I am enthralled with the Free Irish Gene Books website. Mr. Peter J. Clarke has compiled digital books of Irish family surnames, making it easy for a researcher of Irish families to locate all on one website. Mr. Clarke wisely spotlights an "Irish e-book of the month" along with almanacs, directories and journals.

The Roots Ireland site (Family History Foundation), is growing with the largest records database in Ireland. The not-for-profit organization has free searchable census, marriage, death, baptismal, passenger lists and Griffiths Valuation Records; at a cost of five Euros per record for purchase. And I am impressed with the Public Record of Northern Ireland website. They, also, have free searchable records for Freeholder Records, street directories, Ulster Covenant, along with a general name search engine.
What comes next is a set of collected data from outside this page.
(* ===== verification/AmmCandles.v ===== *)
(** * Candles

    [src/modules/ammdata/utils/candles.rs], with the schemas of
    [src/modules/ammdata/schemas.rs] and the keys of [src/modules/ammdata/storage.rs]: the
    trades of a block are gathered per pool, timeframe and bucket in a [CandleCache], the
    cache is merged with the rows of the namespace, and a chart is read back with the
    buckets without a trade filled in.

    The namespace is a finite map from keys to values (what [Mdb] implements); the borsh
    encoding of a candle is the class [CandleCodec]. *)
From stdpp Require Import strings.
From S2P Require Import Prelude Bytes RunesTransfer RunesStore RunesChain RunesInscriptions AlkTrace AmmPath.
From stdpp Require Import options.

Open Scope Z_scope.

Definition PRICE_SCALE : Z := 10000000000000000.
Definition AMOUNT_SCALE : Z := 100000000.

(** ** Schemas *)

Record SchemaCandleV1 := mkCandle { open : Z; high : Z; low : Z; close : Z; volume : Z }.
Record SchemaFullCandleV1 := mkFullCandle { base_candle : SchemaCandleV1; quote_candle : SchemaCandleV1 }.

Inductive Timeframe := M10 | H1 | H4 | D1 | W1 | M1.

#[global] Instance Timeframe_eq_dec : EqDecision Timeframe.
Proof. solve_decision. Defined.

Definition duration_secs (tf : Timeframe) : Z :=
  match tf with
  | M10 => 10 * 60
  | H1 => 60 * 60
  | H4 => 4 * 60 * 60
  | D1 => 24 * 60 * 60
  | W1 => 7 * 24 * 60 * 60
  | M1 => 30 * 24 * 60 * 60
  end.

Definition code (tf : Timeframe) : bytes :=
  match tf with
  | M10 => bstr "10m" | H1 => bstr "1h" | H4 => bstr "4h" | D1 => bstr "1d" | W1 => bstr "1w" | M1 => bstr "1M"
  end.

Definition active_timeframes : list Timeframe := [M10; H1; H4; D1; W1; M1].

(** The derived [Ord]: the order of the constructors. *)
Definition tf_rank (tf : Timeframe) : Z :=
  match tf with M10 => 0 | H1 => 1 | H4 => 2 | D1 => 3 | W1 => 4 | M1 => 5 end.

#[global] Instance Timeframe_countable : Countable Timeframe.
Proof.
  apply (inj_countable' tf_rank (fun z => nth (Z.to_nat z) active_timeframes M10)). by intros [].
Defined.

(** ** Prices and buckets *)

Definition div_scaled (n d scale : Z) : Z := if d =? 0 then 0 else u128_sat_mul n scale / d.
Definition price_quote_per_base (base_res quote_res : Z) : Z := div_scaled quote_res base_res PRICE_SCALE.
Definition price_base_per_quote (base_res quote_res : Z) : Z := div_scaled base_res quote_res PRICE_SCALE.

Definition bucket_start (ts : Z) (frame : Timeframe) : Z := let d := duration_secs frame in ts / d * d.
Definition bucket_start_for (ts : Z) (frame : Timeframe) : Z := bucket_start ts frame.

(** ** The cache of a block *)

Record CandleKey := mkCandleKey { ck_pool : SchemaAlkaneId; ck_tf : Timeframe; bucket_ts : Z }.

#[global] Instance CandleKey_eq_dec : EqDecision CandleKey.
Proof. solve_decision. Defined.
#[global] Instance CandleKey_countable : Countable CandleKey :=
  inj_countable' (fun k => (ck_pool k, ck_tf k, bucket_ts k)) (fun p => mkCandleKey p.1.1 p.1.2 p.2) ltac:(by intros []).

Definition ckey_leb (a b : CandleKey) : bool :=
  if decide (ck_pool a = ck_pool b) then
    (tf_rank (ck_tf a) <? tf_rank (ck_tf b))
    || ((tf_rank (ck_tf a) =? tf_rank (ck_tf b)) && (bucket_ts a <=? bucket_ts b))
  else aid_leb (ck_pool a) (ck_pool b).

Record DualCandle := mkDual { dc_base : SchemaCandleV1; dc_quote : SchemaCandleV1 }.

Definition dual_new (p_base p_quote : Z) : DualCandle :=
  mkDual (mkCandle p_base p_base p_base p_base 0) (mkCandle p_quote p_quote p_quote p_quote 0).

Definition scale_amount (amount : Z) : Z := u128_sat_mul amount PRICE_SCALE / AMOUNT_SCALE.

Definition candle_update (c : SchemaCandleV1) (p amount : Z) : SchemaCandleV1 :=
  mkCandle (open c) (Z.max (high c) p) (Z.min (low c) p) p (u128_sat_add (volume c) (scale_amount amount)).

Definition dual_update (dc : DualCandle) (p_base p_quote base_in quote_out : Z) : DualCandle :=
  mkDual (candle_update (dc_base dc) p_base base_in) (candle_update (dc_quote dc) p_quote quote_out).

Abbreviation CandleCache := (gmap CandleKey DualCandle).

(** The arguments of one call of [apply_trade_for_frames]. *)
Record Trade := mkTrade {
  tr_ts : Z; tr_pool : SchemaAlkaneId;
  p_b_per_q : Z; p_q_per_b : Z;
  base_volume : Z; quote_volume : Z;
}.

Definition apply_frame (t : Trade) (m : CandleCache) (tf : Timeframe) : CandleCache :=
  let key := mkCandleKey (tr_pool t) tf (bucket_start (tr_ts t) tf) in
  let dc := match m !! key with Some dc => dc | None => dual_new (p_q_per_b t) (p_b_per_q t) end in
  <[key := dual_update dc (p_q_per_b t) (p_b_per_q t) (base_volume t) (quote_volume t)]> m.

Definition apply_trade_for_frames (frames : list Timeframe) (m : CandleCache) (t : Trade) : CandleCache :=
  foldl (apply_frame t) m frames.

(** ** Keys *)

Definition digit (d : Z) : byte := if d <? 10 then z2b (48 + d) else z2b (87 + d).

(** [format!] of an unsigned integer; a [u64] has at most 64 digits in any base. *)
Fixpoint digits (fuel : nat) (base n : Z) (acc : bytes) : bytes :=
  match fuel with
  | O => acc
  | S fuel =>
      let acc := digit (n mod base) :: acc in
      if n / base =? 0 then acc else digits fuel base (n / base) acc
  end.

Definition to_string (n : Z) : bytes := digits 64 10 n [].
Definition to_hex (n : Z) : bytes := digits 64 16 n [].

Definition colon : byte := Byte.x3a.

(** [s.parse::<u64>()]: an optional plus sign, then digits whose value fits. *)
Fixpoint parse_digits (l : bytes) (acc : Z) : option Z :=
  match l with
  | [] => Some acc
  | b :: l =>
      if (48 <=? b2z b) && (b2z b <=? 57) then
        let acc := acc * 10 + (b2z b - 48) in
        if acc <? 2 ^ 64 then parse_digits l acc else None
      else None
  end.

Definition parse_u64 (l : bytes) : option Z :=
  let l := match l with b :: l' => if b2z b =? 43 then l' else l | [] => l end in
  match l with [] => None | _ => parse_digits l 0 end.

(** [k.rsplit(|&b| b == b':').next()] *)
Definition last_segment (k : bytes) : bytes :=
  foldl (fun seg b => if bool_decide (b = colon) then [] else seg ++ [b]) [] k.

Definition candle_ns_prefix (pool : SchemaAlkaneId) (tf : Timeframe) : bytes :=
  bstr "fc1:" ++ to_hex (ak_block pool) ++ [colon] ++ to_hex (ak_tx pool) ++ [colon] ++ code tf ++ [colon].

Definition candle_key (pool : SchemaAlkaneId) (tf : Timeframe) (ts : Z) : bytes :=
  candle_ns_prefix pool tf ++ to_string ts.

#[global] Arguments to_string : simpl never.
#[global] Arguments to_hex : simpl never.
#[global] Arguments candle_ns_prefix : simpl never.
#[global] Arguments candle_key : simpl never.

(** ** Rows *)

Class CandleCodec := {
  encode_full_candle_v1 : SchemaFullCandleV1 -> bytes;
  decode_full_candle_v1 : bytes -> option SchemaFullCandleV1;
}.

Definition in_u128 (z : Z) : Prop := 0 <= z < u128_mod.
Definition candle_u128 (c : SchemaCandleV1) : Prop :=
  in_u128 (open c) /\ in_u128 (high c) /\ in_u128 (low c) /\ in_u128 (close c) /\ in_u128 (volume c).
Definition full_u128 (c : SchemaFullCandleV1) : Prop := candle_u128 (base_candle c) /\ candle_u128 (quote_candle c).

(** What borsh promises of a candle: its ten [u128] are read back as written, and what is
    read is ten [u128]. *)
Class CandleCodecLaws `{CandleCodec} := {
  candle_codec_u128 raw c : decode_full_candle_v1 raw = Some c -> full_u128 c;
  candle_codec_roundtrip c : full_u128 c -> decode_full_candle_v1 (encode_full_candle_v1 c) = Some c;
}.

Abbreviation Namespace := (gmap bytes bytes).

Section Rows.
Context `{CandleCodec}.

(** The existing candle with the cached one: the same lines for the base and the quote. *)
Definition merge_candle (existing new : SchemaCandleV1) : SchemaCandleV1 :=
  mkCandle (open existing) (Z.max (high existing) (high new)) (Z.min (low existing) (low new)) (close new)
    (u128_sat_add (volume existing) (volume new)).

Definition merge_row (kv : Namespace) (k : bytes) (dc_new : DualCandle) : option SchemaFullCandleV1 :=
  match kv !! k with
  | Some raw =>
      existing ← decode_full_candle_v1 raw;
      Some (mkFullCandle (merge_candle (base_candle existing) (dc_base dc_new))
                         (merge_candle (quote_candle existing) (dc_quote dc_new)))
  | None => Some (mkFullCandle (dc_base dc_new) (dc_quote dc_new))
  end.

Definition cache_entries (m : CandleCache) : list (CandleKey * DualCandle) :=
  sort_by (fun a b => ckey_leb a.1 b.1) (map_to_list m).

Definition into_writes_with_entries (kv : Namespace) (m : CandleCache)
    : option (list (bytes * bytes) * list (CandleKey * SchemaFullCandleV1)) :=
  rows ← mapM (fun e : CandleKey * DualCandle =>
                 let k := candle_key (ck_pool e.1) (ck_tf e.1) (bucket_ts e.1) in
                 merged ← merge_row kv k e.2; Some ((k, encode_full_candle_v1 merged), (e.1, merged)))
           (cache_entries m);
  Some (rows.*1, rows.*2).

Definition into_writes (kv : Namespace) (m : CandleCache) : option (list (bytes * bytes)) :=
  '(writes, _) ← into_writes_with_entries kv m; Some writes.

Definition apply_puts (kv : Namespace) (puts : list (bytes * bytes)) : Namespace :=
  foldl (fun kv p => <[p.1 := p.2]> kv) kv puts.

(** ** The reader *)

Inductive PriceSide := Base | Quote.

Record CandleSlice := mkSlice { candles_newest_first : list SchemaCandleV1; newest_ts : Z }.

Definition get_list_entries_desc (kv : Namespace) (prefix : bytes) : list (bytes * bytes) :=
  reverse (sort_by (fun a b => bytes_leb a.1 b.1) (filter (fun e => starts_with e.1 prefix = true) (map_to_list kv))).

(** The rows under the prefix by the timestamp at the end of their key; the first of two
    with the same timestamp stays. *)
Fixpoint collect_buckets (entries : list (bytes * bytes)) (acc : gmap Z SchemaFullCandleV1)
    : option (gmap Z SchemaFullCandleV1) :=
  match entries with
  | [] => Some acc
  | (k, v) :: entries =>
      match parse_u64 (last_segment k) with
      | Some ts =>
          fc ← decode_full_candle_v1 v;
          collect_buckets entries (match acc !! ts with Some _ => acc | None => <[ts := fc]> acc end)
      | None => collect_buckets entries acc
      end
  end.

Definition side_candle (side : PriceSide) (fc : SchemaFullCandleV1) : SchemaCandleV1 :=
  match side with Base => base_candle fc | Quote => quote_candle fc end.

Definition chain_open (c : SchemaCandleV1) (last_close : Z) : SchemaCandleV1 :=
  mkCandle last_close
    (if high c <? last_close then last_close else high c)
    (if last_close <? low c then last_close else low c)
    (close c) (volume c).

Definition flat (last_close : Z) : SchemaCandleV1 := mkCandle last_close last_close last_close last_close 0.

Definition u64_checked_add (a b : Z) : option Z := if a + b <? 2 ^ 64 then Some (a + b) else None.

(** The loop over the buckets with data.  The candles are inserted in a [BTreeMap] at
    increasing timestamps: the list of them, oldest first. *)
Fixpoint fill (fuel : nat) (per_bucket : gmap Z SchemaFullCandleV1) (side : PriceSide) (dur newest bts : Z)
    (have_prev : bool) (last_close : Z) : option (list SchemaCandleV1 * Z) :=
  match fuel with
  | O => None
  | S fuel =>
      if bts <=? newest then
        let '(c, last_close) :=
          match per_bucket !! bts with
          | Some fc =>
              let c := side_candle side fc in
              let c := if have_prev then chain_open c last_close else c in (c, close c)
          | None => (flat last_close, last_close)
          end in
        match u64_checked_add bts dur with
        | Some n => '(cs, last) ← fill fuel per_bucket side dur newest n true last_close; Some (c :: cs, last)
        | None => Some ([c], last_close)
        end
      else Some ([], last_close)
  end.

Fixpoint fill_now (fuel : nat) (dur now t last_close : Z) : option (list SchemaCandleV1) :=
  match fuel with
  | O => None
  | S fuel =>
      if t <=? now then
        match u64_checked_add t dur with
        | Some n => cs ← fill_now fuel dur now n last_close; Some (flat last_close :: cs)
        | None => Some [flat last_close]
        end
      else Some []
  end.

Definition min_key (m : gmap Z SchemaFullCandleV1) : option Z :=
  match (map_to_list m).*1 with [] => None | k :: ks => Some (foldr Z.min k ks) end.
Definition max_key (m : gmap Z SchemaFullCandleV1) : option Z :=
  match (map_to_list m).*1 with [] => None | k :: ks => Some (foldr Z.max k ks) end.

(** Rounds of a loop from [a] to [b] by [dur]. *)
Definition rounds (a b dur : Z) : nat := S (S (Z.to_nat ((b - a) / dur))).

Definition read_candles_v1 (kv : Namespace) (pool : SchemaAlkaneId) (tf : Timeframe) (now_ts : Z) (side : PriceSide)
    : option CandleSlice :=
  let dur := duration_secs tf in
  per_bucket ← collect_buckets (get_list_entries_desc kv (candle_ns_prefix pool tf)) ∅;
  match min_key per_bucket, max_key per_bucket with
  | Some start_bucket, Some newest_bucket_with_data =>
      let newest_bucket_now := now_ts / dur * dur in
      '(forward, last_close) ←
        fill (rounds start_bucket newest_bucket_with_data dur) per_bucket side dur newest_bucket_with_data start_bucket false 0;
      later ← (if newest_bucket_with_data <? newest_bucket_now then
                 fill_now (rounds newest_bucket_with_data newest_bucket_now dur) dur newest_bucket_now
                   (u64_sat_add newest_bucket_with_data dur) last_close
               else Some []);
      Some (mkSlice (reverse (forward ++ later)) newest_bucket_now)
  | _, _ => Some (mkSlice [] 0)
  end.

End Rows.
I continue to struggle with my search for my Irish ancestors. Though I have a world of information on their lives in the States; none have surfaced in Ireland. But that will not stop my search.

Perhaps the best tool is the census records of your Irish ancestors within America. I found mine living within an Irish community in Michigan. One by one, I am looking at details of my ancestor's neighbors. Searching their records will one day lead me to my ancestor's county of origin, I am certain of it.

Though the search is often tiresome and tedious, my desire continues. The flame is sparked every time I notice a hint. And then I continue on...digging for that ultimate pot-o-gold: my Irish ancestor's origins.